Learning from Snapshots of Discrete and Continuous Data Streams
Pramith Devulapalli, Steve Hanneke
TL;DR
The paper develops a theoretical framework for online learning from continuous data streams by formalizing two querying settings, update-and-deploy and blind-prediction, and introducing pattern classes that capture time- and data-dependent structure. It shows that for update-and-deploy, all concept classes with finite Littlestone dimension $LD(H)$ are learnable with a non-adaptive uniform sampling strategy, yielding a mistake-bound proportional to $LD(H)$, while in blind-prediction non-trivial concept classes are unlearnable under linear querying. The results further reveal a gap for pattern classes, proving that adaptive learners are necessary to learn certain continuous pattern classes, and they provide a discrete-time theory for pattern classes under blind-prediction. In addition, the paper develops a theory for learning pattern classes from discrete data streams via the query-learning distance $QLD$, linking $M_Q(\mathcal{P})$ to $QLD(\mathcal{P},Q)$ and presenting a constructive BP-SOA algorithm. Overall, the work offers a unified view connecting Littlestone-dimension-based learnability, pattern-class complexity, and adaptive querying in both continuous and discrete online-learning regimes, clarifying when and how learning is possible under restricted feedback.
Abstract
Imagine a smart camera trap selectively clicking pictures to understand animal movement patterns within a particular habitat. These "snapshots", or pieces of data captured from a data stream at adaptively chosen times, provide a glimpse of different animal movements unfolding through time. Learning a continuous-time process through snapshots, such as smart camera traps, is a central theme governing a wide array of online learning situations. In this paper, we adopt a learning-theoretic perspective in understanding the fundamental nature of learning different classes of functions from both discrete data streams and continuous data streams.
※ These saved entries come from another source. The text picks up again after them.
(** * whisperstream: chunk-windowing and boundary-reconciliation engine

    Shallow embedding of [whisperstream/stream.py], [whisperstream/trim.py]
    and [whisperstream/languages.py].

    Modelling conventions:
    - times in seconds (Python [float]/[int]) are rationals [Q]; the code only
      adds, subtracts, compares and takes [min] of them;
    - Python [str] values are ASCII [string]s;
    - the external collaborators (ffmpeg, the remote transcription service)
      are oracles passed as arguments: the engine is a function of what they
      answer;
    - Python exceptions are the constructors of [PyErr]; a fallible
      computation returns [PyResult]. *)

From Stdlib Require Import List String Ascii QArith Lqa Lia Bool Sorting.Sorted.
Import ListNotations.
Open Scope Q_scope.

(** ** Python values *)

Inductive PyErr :=
| UnsupportedLanguageError
| ValueError
| IndexError
| KeyError
| NoAudioStreamsError
| RuntimeError
| AssertionError
| AudioTrimError
| UnicodeDecodeError
| StopAsyncIteration.

Inductive PyResult (A : Type) :=
| Ok (a : A)
| Err (e : PyErr).
Arguments Ok {A} a.
Arguments Err {A} e.

(** Python [a < b] and [a <= b] on numbers. *)
Definition Qltb (a b : Q) : bool := negb (Qle_bool b a).
Definition Qleb (a b : Q) : bool := Qle_bool a b.

(** Python [min(a, b)]: the first argument unless the second is smaller. *)
Definition py_min (a b : Q) : Q := if Qltb b a then b else a.

(** ** Python string operations on ASCII text *)

Definition code (c : ascii) : nat := nat_of_ascii c.

(** [str.isspace] on one ASCII character: \t \n \v \f \r, \x1c-\x1f, space. *)
Definition is_py_space (c : ascii) : bool :=
  let n := code c in
  ((Nat.leb 9 n) && (Nat.leb n 13)) || ((Nat.leb 28 n) && (Nat.leb n 32)).

(** [str.isupper] on one ASCII character. *)
Definition is_upper (c : ascii) : bool :=
  let n := code c in (Nat.leb 65 n) && (Nat.leb n 90).

Definition is_lower (c : ascii) : bool :=
  let n := code c in (Nat.leb 97 n) && (Nat.leb n 122).

(** [str.upper] / [str.lower] on one ASCII character. *)
Definition char_upper (c : ascii) : ascii :=
  if is_lower c then ascii_of_nat (code c - 32) else c.

Definition char_lower (c : ascii) : ascii :=
  if is_upper c then ascii_of_nat (code c + 32) else c.

Fixpoint str_map (f : ascii -> ascii) (s : string) : string :=
  match s with
  | EmptyString => EmptyString
  | String c r => String (f c) (str_map f r)
  end.

Fixpoint str_any (p : ascii -> bool) (s : string) : bool :=
  match s with
  | EmptyString => false
  | String c r => p c || str_any p r
  end.

(** [c in s] for a one-character string [c]. *)
Definition str_contains_char (s : string) (c : ascii) : bool :=
  str_any (fun d => Ascii.eqb d c) s.

(** [str.lstrip()] *)
Fixpoint lstrip (s : string) : string :=
  match s with
  | EmptyString => EmptyString
  | String c r => if is_py_space c then lstrip r else s
  end.

(** [str.capitalize()]: first character upper-cased, the rest lower-cased. *)
Definition py_capitalize (s : string) : string :=
  match s with
  | EmptyString => EmptyString
  | String c r => String (char_upper c) (str_map char_lower r)
  end.

(** [s[-k:]] *)
Definition py_suffix (k : nat) (s : string) : string :=
  substring (String.length s - k) k s.

(** [is_punctuation_present] *)
Definition is_punctuation_present (text : string) : bool :=
  if negb (str_any is_upper text) then false
  else if negb (str_any (str_contains_char "!(),.:;?") text) then false
  else true.

(** [_capitalize], the closure of [atranscribe_streaming]. *)
Definition capitalize_first (text : string) : string :=
  let text := lstrip text in
  match text with
  | EmptyString => EmptyString
  | String c r => String (char_upper c) r
  end.

(** ** Language table ([languages.py]) *)

Definition _WHISPER_LANGUAGES : list (string * string) := [
  ("af", "Afrikaans");
  ("ar", "Arabic");
  ("hy", "Armenian");
  ("az", "Azerbaijani");
  ("be", "Belarusian");
  ("bs", "Bosnian");
  ("bg", "Bulgarian");
  ("ca", "Catalan");
  ("zh", "Chinese");
  ("hr", "Croatian");
  ("cs", "Czech");
  ("da", "Danish");
  ("nl", "Dutch");
  ("en", "English");
  ("et", "Estonian");
  ("fi", "Finnish");
  ("fr", "French");
  ("gl", "Galician");
  ("de", "German");
  ("he", "Hebrew");
  ("hi", "Hindi");
  ("hu", "Hungarian");
  ("is", "Icelandic");
  ("id", "Indonesian");
  ("it", "Italian");
  ("ja", "Japanese");
  ("kn", "Kannada");
  ("kk", "Kazakh");
  ("ko", "Korean");
  ("lv", "Latvian");
  ("lt", "Lithuanian");
  ("mk", "Macedonian");
  ("mr", "Marathi");
  ("mi", "Maori");
  ("no", "Norwegian");
  ("fa", "Persian");
  ("pl", "Polish");
  ("pt", "Portuguese");
  ("ro", "Romanian");
  ("ru", "Russian");
  ("sr", "Serbian");
  ("sk", "Slovak");
  ("sl", "Slovenian");
  ("es", "Spanish");
  ("sv", "Swedish");
  ("tl", "Tagalog");
  ("ta", "Tamil");
  ("th", "Thai");
  ("tr", "Turkish");
  ("uk", "Ukrainian");
  ("ur", "Urdu");
  ("vi", "Vietnamese");
  ("el", "Greek");
  ("ms", "Malay");
  ("ne", "Nepali");
  ("sw", "Swahili");
  ("cy", "Welsh")
]%string.

(** [SUPPORTED_LANGUAGES]: a [Lang] is identified by its ISO 639-1 code. *)
Definition SUPPORTED_LANGUAGES : list string := map fst _WHISPER_LANGUAGES.

Definition is_supported (lang : string) : bool :=
  existsb (String.eqb lang) SUPPORTED_LANGUAGES.

(** [_NAME_TO_LANG[name]]: the dict comprehension keeps the last binding of
    a key, i.e. the first one met scanning the table backwards. *)
Definition name_to_lang (name : string) : option string :=
  option_map fst
    (find (fun '(_, n) => String.eqb n name) (rev _WHISPER_LANGUAGES)).

(** [get_lang_from_name] *)
Definition get_lang_from_name (name : string) : PyResult string :=
  if String.eqb name "" then Err UnsupportedLanguageError
  else match name_to_lang (py_capitalize name) with
       | Some l => Ok l
       | None => Err UnsupportedLanguageError
       end.

(** [_LANG_TO_NAME[lang]]: the dict comprehension keeps the last binding of
    a code; a missing key raises [KeyError]. *)
Definition get_lang_name (lang : string) : PyResult string :=
  match find (fun '(l, _) => String.eqb l lang) (rev _WHISPER_LANGUAGES) with
  | Some (_, name) => Ok name
  | None => Err KeyError
  end.

(** [PUNCTUATION_PROMPTS_BY_LANG], keyed by ISO 639-1 code; the priming
    phrases are kept as their UTF-8 bytes. *)
Definition PUNCTUATION_PROMPTS_BY_LANG : list (string * string) := [
  ("af", "Wel, wat wou ek sê? Kom ons begin.");
  ("ar", "حسنًا ، ماذا أردت أن أقول؟ هيا بنا نبدأ.");
  ("hy", "Լավ, ի՞նչ էի ցանկանում ասել. Եկեք սկսենք:");
  ("az", "Yaxşı, nə demək istədim? Başlayaq.");
  ("be", "Ну, што я хацеў сказаць? Давайце пачнем.");
  ("bs", "Pa, šta sam htio reći? Hajde da počnemo.");
  ("bg", "Добре, какво исках да кажа? Нека започнем.");
  ("ca", "Bé, què volia dir? Comencem.");
  ("zh", "好吧，我想说什么？我们开始吧。");
  ("hr", "Pa, što sam htio reći? Hajde da počnemo.");
  ("cs", "No, co jsem chtěl říct? Začněme.");
  ("da", "Nå, hvad ville jeg sige? Lad os begynde.");
  ("nl", "Nou, wat wilde ik zeggen? Laten we beginnen.");
  ("en", "Well, what did I want to say? Let's start.");
  ("et", "Noh, mida ma öelda tahtsin? Alustame.");
  ("fi", "No, mitä halusin sanoa? Aloittakaamme.");
  ("fr", "Eh bien, que voulais-je dire? Commençons.");
  ("gl", "Beno, que quería dicir? Comecemos.");
  ("de", "Nun, was wollte ich sagen? Lassen Sie uns anfangen.");
  ("he", "ובכן, מה רציתי להגיד? בוא נתחיל.");
  ("hi", "अच्छा, मैं क्या कहना चाहता था? चलो शुरू करते हैं।");
  ("hu", "Nos, mit akartam mondani? Kezdjük.");
  ("is", "Já, hvað vildi ég segja? Byrjumst.");
  ("id", "Nah, apa yang ingin saya katakan? Mari kita mulai.");
  ("it", "Bene, cosa volevo dire? Iniziamo.'");
  ("ja", "まあ、何を言いたかったのか？始めましょう。");
  ("kn", "ಹೌದು, ನಾನು ಏನು ಹೇಳಲು ಬಯಸಿದೆನು? ಪ್ರಾರಂಭಿಸೋಣ.");
  ("kk", "Жақсы, мен не деймекші едім? Бастау керек.");
  ("ko", "그래, 내가 뭐라고 하고 싶었지? 시작합시다.");
  ("lv", "Nu, ko es gribēju teikt? Sāksim.");
  ("lt", "Na, ką norėjau pasakyti? Pradėkime.");
  ("mk", "Добро, што сакав да кажам? Ајде да започнеме.");
  ("mr", "चांगले, मला काय म्हणायचे होते? चालू करूया.");
  ("mi", "Na, ka aha ahau e korero ana? Ka tiimata tatou.");
  ("no", "Vel, hva ville jeg si? La oss starte.");
  ("fa", "خب ، چه می خواستم بگویم؟ بیایید شروع کنیم.");
  ("pl", "No dobrze, co chciałem powiedzieć? Zacznijmy.");
  ("pt", "Bem, o que eu queria dizer? Vamos começar.");
  ("ro", "Ei bine, ce voiam sa spun? Hai sa incepem.");
  ("ru", "Ну, что я хотел сказать? Давайте начнем.");
  ("sr", "Па, шта сам хтео рећи? Хајде да почнемо.");
  ("sk", "No, čo som chcel povedať? Poďme začať.");
  ("sl", "No, kaj sem hotel reči? Začnimo.");
  ("es", "Bueno, ¿qué quería decir? Empecemos.");
  ("sv", "Nåväl, vad ville jag säga? Låt oss börja.");
  ("tl", "Abah, ano ba ang gusto kong sabihin? Simulan na natin.");
  ("ta", "நலமாக, நான் என்ன சொல்ல வேண்டியதாக இருந்தது? ஆரம்பிப்போம்.");
  ("th", "เยี่ยม, ฉันต้องการจะพูดอะไร? เริ่มเถอะ");
  ("tr", "Peki, ne demek istedim? Hadi başlayalım.");
  ("uk", "Ну, що я хотів сказати? Давайте почнемо.");
  ("ur", "اچھا ، میں کیا کہنا چاہتا تھا؟ آئیے شروع کریں۔");
  ("vi", "Vậy, tôi muốn nói gì? Hãy bắt đầu.");
  ("el", "Λοιπόν, τι ήθελα να πω; Ας ξεκινήσουμε.");
  ("ms", "Baiklah, apa yang saya mahu katakan? Mari kita mula.");
  ("ne", "हुन्न, म भन्न चाहन्थें? सुरु गरौं।");
  ("sw", "Vizuri, nataka kusema nini? Hebu tuanze.");
  ("cy", "Wel, beth oeddwn i am ei ddweud? Gadewch inni ddechrau.")
]%string.

(** [get_punctuation_prompt_for_lang]: [PUNCTUATION_PROMPTS_BY_LANG[lang.pt1]]. *)
Definition get_punctuation_prompt_for_lang (lang : string) : PyResult string :=
  match find (fun '(l, _) => String.eqb l lang) (rev PUNCTUATION_PROMPTS_BY_LANG) with
  | Some (_, prompt) => Ok prompt
  | None => Err KeyError
  end.

(** ** Recognition results and requests *)

(** A segment of a verbose_json transcription. *)
Record Segment := mkSegment {
  seg_seek : Q;
  seg_start : Q;
  seg_end : Q;
  seg_text : string
}.

(** [openai.types.audio.Transcription] with its segments. *)
Record Transcription := mkTranscription {
  r_language : string;
  r_text : string;
  r_segments : list Segment
}.

(** The arguments of one [_transcribe] call: the window, and the
    [prompt] and [language] entries of [kwargs] (absent = [None]). *)
Record Request := mkRequest {
  rq_start : Q;
  rq_end : Q;
  rq_prompt : option string;
  rq_language : option string
}.

(** The observable effects of the engine, in order: probing the duration,
    one [_transcribe] call (media slicing then the remote call), one [yield]. *)
Inductive Event :=
| EvProbe
| EvTranscribe (req : Request)
| EvYield (r : Transcription).

(** How a (possibly partially consumed) run of the generator ends. *)
Inductive Outcome :=
| Finished
| Failed (e : PyErr)
| Suspended.

(** The arguments of [atranscribe_streaming] that the claims are about:
    [language], [force_punctuation] and the caller's [kwargs["prompt"]]. *)
Record Config := mkConfig {
  cfg_language : option string;
  cfg_force_punctuation : bool;
  cfg_prompt : option string
    (* [kwargs["prompt"]]: absent, or a string; an explicit [None] is not
       represented *)
}.

(** The local variables of [atranscribe_streaming] at the top of [while True]. *)
Record LoopState := mkLoopState {
  ls_start : Q;
  ls_end : Q;
  ls_chunk_index : nat;
  ls_prompt : option string;     (* kwargs["prompt"] *)
  ls_language : option string;   (* kwargs["language"] *)
  ls_calls : nat;                (* number of [_transcribe] calls so far *)
  ls_r : Transcription
}.

(** [''.join(x.text for x in segments)] *)
Definition join_texts (segs : list Segment) : string :=
  fold_right (fun x acc => (seg_text x ++ acc)%string) EmptyString segs.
In our first framework, the \textit{update-and-deploy} setting, a learning algorithm discretely queries from a process to update a predictor designed to make predictions given as input the data stream. We construct a uniform sampling algorithm that can learn with bounded error any concept class with finite Littlestone dimension. Our second framework, known as the \emph{blind-prediction} setting, consists of a learning algorithm generating predictions independently of observing the process, only engaging with the process when it chooses to make queries. Interestingly, we show a stark contrast in learnability where non-trivial concept classes are unlearnable. However, we show that adaptive learning algorithms are necessary to learn sets of time-dependent and data-dependent functions, called pattern classes, in either framework. Finally, we develop a theory of pattern classes under discrete data streams for the blind-prediction setting.